A team of engineers at Pennsylvania State University has designed a battery prototype that they say could be the key to making flying cars commercially viable.
Published in the journal Joule, the new research appears to solve many of the problems involved in powering electric vertical take-off and landing (eVTOL) vehicles.
‘I think flying cars have the potential to eliminate a lot of time and increase productivity and open the sky corridors to transportation,’ said a member of the team, Chao-Yang Wang, director of the Electrochemical Engine Center at Penn State. ‘But electric vertical take-off and landing vehicles are very challenging technology for the batteries.’
‘Batteries for flying cars need very high energy density so that you can stay in the air,’ said Wang. ‘And they also need very high power during take-off and landing. It requires a lot of power to go vertically up and down.’
The researchers tested two energy-dense lithium-ion batteries that could be recharged with enough energy for an 80-kilometre eVTOL trip in only five to ten minutes.The batteries were capable of sustaining more than 2,000 rapid charges over their lifetime.
Flying car batteries have one unusual requirement – they must always retain some charge because power is needed so that the car can stay in the air and land.This makes recharging the batteries more problematic, because the internal resistance to charging increases as the charge in the battery increases. In order for flying cars to be commercially viable as taxis, they will also need to be able to recharge rapidly so that they can maximise revenue during rush hours.
The researchers discovered that the key is to heat the battery in order to allow rapid charging without the formation of lithium spikes that damage the battery and are potentially dangerous. They incorporated a nickel foil that can rapidly heat the battery to 60C. By heating the battery, recharging remained within the five-to ten-minute range. Heating the battery also allowed it rapidly discharge energy during take-off and landing.
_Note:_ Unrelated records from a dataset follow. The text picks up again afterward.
(** * Point-cloud dataset loaders ([dataloader/pc_dataset.py])

    A shallow embedding of the dataset registry, the four dataset
    variants ([SemKITTI_sk], [Dense], [CycleDense], [SemKITTI_nusc]), the
    [SemKITTI2train] post-processing helper and the label-name helpers,
    followed by the properties the specification states about them.

    Python code that can raise or that touches state outside its
    arguments (the module-level registry, the file system, arrays updated
    in place) is written in a state-and-exception monad [M S]; everything
    else is a plain function. *)

From Stdlib Require Import ZArith String Ascii.
From Stdlib.Strings Require Import Byte.
From stdpp Require Import base option list gmap strings sorting pretty.

Local Open Scope string_scope.

(** ** Python values the module handles *)

(** A class object, as far as the registry can tell classes apart. *)
Record pyclass := PyClass { cls_module : string; cls_name : string }.

Global Instance pyclass_eq_dec : EqDecision pyclass.
Proof. solve_decision. Defined.

(** Keys that a failed dictionary access reports. *)
Inductive key := KInt (z : Z) | KStr (s : string).

Global Instance key_eq_dec : EqDecision key.
Proof. solve_decision. Defined.

(** The exceptions that can leave the module.  [AssertionError] carries
    the literal prefix of its f-string and the dictionary the f-string
    formats after it. *)
Inductive exn :=
| AssertionError (msg : string) (shown : gmap string pyclass)
| Exception (msg : string)
| KeyError (k : key)
| FileNotFoundError (path : string)
| OSError (path : string)
| ParseError (path : string)
| ValueError (msg : string)
| IndexError
| TypeError
| AttributeError (attr : string).

(** ** Results and the monad

    Code that can raise but touches nothing outside its arguments
    returns a [result]; code that also reads or changes state of type [S]
    lives in [M S]. *)

Inductive result (A : Type) := Ok (a : A) | Err (e : exn).
Arguments Ok {A} _.
Arguments Err {A} _.

Global Instance result_ret : MRet result := λ A a, Ok a.

Global Instance result_bind : MBind result :=
  λ A B f r, match r with Ok a => f a | Err e => Err e end.

Record M (S A : Type) := MkM { run : S → S * result A }.
Arguments MkM {S A} _.
Arguments run {S A} _ _.

Global Instance M_ret {S} : MRet (M S) :=
  λ A a, MkM (λ s, (s, Ok a)).

Global Instance M_bind {S} : MBind (M S) :=
  λ A B f m, MkM (λ s,
    match run m s with
    | (s', Err e) => (s', Err e)
    | (s', Ok a) => run (f a) s'
    end).

Definition lift {S A} (r : result A) : M S A := MkM (λ s, (s, r)).
Definition raise {S A} (e : exn) : M S A := lift (Err e).
Definition get_state {S} : M S S := MkM (λ s, (s, Ok s)).
Definition put_state {S} (s : S) : M S unit := MkM (λ _, (s, Ok tt)).

(** [d[k]] on a dictionary: the value, or [KeyError]. *)
Definition dict_getitem {K V} `{Countable K} (repr : K → key)
    (d : gmap K V) (k : K) : result V :=
  match d !! k with
  | Some v => Ok v
  | None => Err (KeyError (repr k))
  end.

(** [l[i]] on a list: negative indices count from the end. *)
Definition py_index {A} (l : list A) (i : Z) : option A :=
  let n := Z.of_nat (length l) in
  let j := if decide (i < 0)%Z then (n + i)%Z else i in
  if decide (0 ≤ j < n)%Z then l !! Z.to_nat j else None.

Definition list_getitem {A} (l : list A) (i : Z) : result A :=
  match py_index l i with
  | Some x => Ok x
  | None => Err IndexError
  end.

(** ** The registry of dataset classes *)

(** [REGISTERED_PC_DATASET_CLASSES]: the module-level dictionary. *)
Abbreviation registry := (gmap string pyclass).

Definition register_dataset (cls : pyclass) (name : option string)
    : M registry pyclass :=
  let name := match name with None => cls_name cls | Some n => n end in
  REGISTERED_PC_DATASET_CLASSES ← get_state;
  match REGISTERED_PC_DATASET_CLASSES !! name with
  | Some _ => raise (AssertionError "exist class: " REGISTERED_PC_DATASET_CLASSES)
  | None =>
      put_state (<[name := cls]> REGISTERED_PC_DATASET_CLASSES) ;;
      mret cls
  end.

Definition get_pc_model_class (name : string) : M registry pyclass :=
  REGISTERED_PC_DATASET_CLASSES ← get_state;
  match REGISTERED_PC_DATASET_CLASSES !! name with
  | None => raise (AssertionError "available class: " REGISTERED_PC_DATASET_CLASSES)
  | Some cls => mret cls
  end.

(** ** Arrays

    A numpy array is its shape and its elements in row-major (C) order. *)

Record ndarray (A : Type) := NdArray { shape : list nat; flat : list A }.
Arguments NdArray {A} _ _.
Arguments shape {A} _.
Arguments flat {A} _.

(** The number of elements a shape holds. *)
Definition numel (sh : list nat) : nat := foldr Nat.mul 1 sh.

(** The element types the module names. *)
Inductive dtype := uint8 | int32 | int64.

Global Instance dtype_eq_dec : EqDecision dtype.
Proof. solve_decision. Defined.

Definition dtype_bits (dt : dtype) : Z :=
  match dt with uint8 => 8 | int32 => 32 | int64 => 64 end%Z.

Definition dtype_signed (dt : dtype) : bool :=
  match dt with uint8 => false | _ => true end.

(** Conversion of an integer to a dtype keeps the low bits. *)
Definition wrap (dt : dtype) (z : Z) : Z :=
  let m := (2 ^ dtype_bits dt)%Z in
  let u := (z mod m)%Z in
  if dtype_signed dt && bool_decide (m ≤ 2 * u)%Z then (u - m)%Z else u.

Definition map_array {A B} (f : A → B) (a : ndarray A) : ndarray B :=
  NdArray (shape a) (f <$> flat a).

(** [a.astype(dt)] on an integer array. *)
Definition astype (dt : dtype) (a : ndarray Z) : ndarray Z :=
  map_array (wrap dt) a.

(** [np.zeros_like(a, dtype=int)]. *)
Definition zeros_like {A} (a : ndarray A) : ndarray Z :=
  NdArray (shape a) (replicate (length (flat a)) 0%Z).

(** [a.reshape((-1, k))]: the row count is inferred. *)
Definition reshape_rows_auto {A} (k : nat) (a : ndarray A) : result (ndarray A) :=
  let n := length (flat a) in
  if decide (k ≠ 0 ∧ n mod k = 0) then Ok (NdArray [n / k; k] (flat a))
  else Err (ValueError "cannot reshape array").

(** [a.reshape(k, -1)]: the column count is inferred. *)
Definition reshape_cols_auto {A} (k : nat) (a : ndarray A) : result (ndarray A) :=
  let n := length (flat a) in
  if decide (k ≠ 0 ∧ n mod k = 0) then Ok (NdArray [k; n / k] (flat a))
  else Err (ValueError "cannot reshape array").

(** [np.expand_dims(a, axis=1)]. *)
Definition expand_dims_1 {A} (a : ndarray A) : result (ndarray A) :=
  match shape a with
  | [] => Err (ValueError "axis 1 is out of bounds")
  | d :: rest => Ok (NdArray (d :: 1 :: rest) (flat a))
  end.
‘Under normal circumstances, the three attributes necessary for an eVTOL battery work against each other,’ Wang said. ‘High energy density reduces fast charging and fast charging usually reduces the number of possible recharge cycles. But we are able to do all three in a single battery.
‘I hope that the work we have done in this paper will give people a solid idea that we don’t need another 20 years to finally get these vehicles,’ he continued. ‘I believe we have demonstrated that the eVTOL is commercially viable.’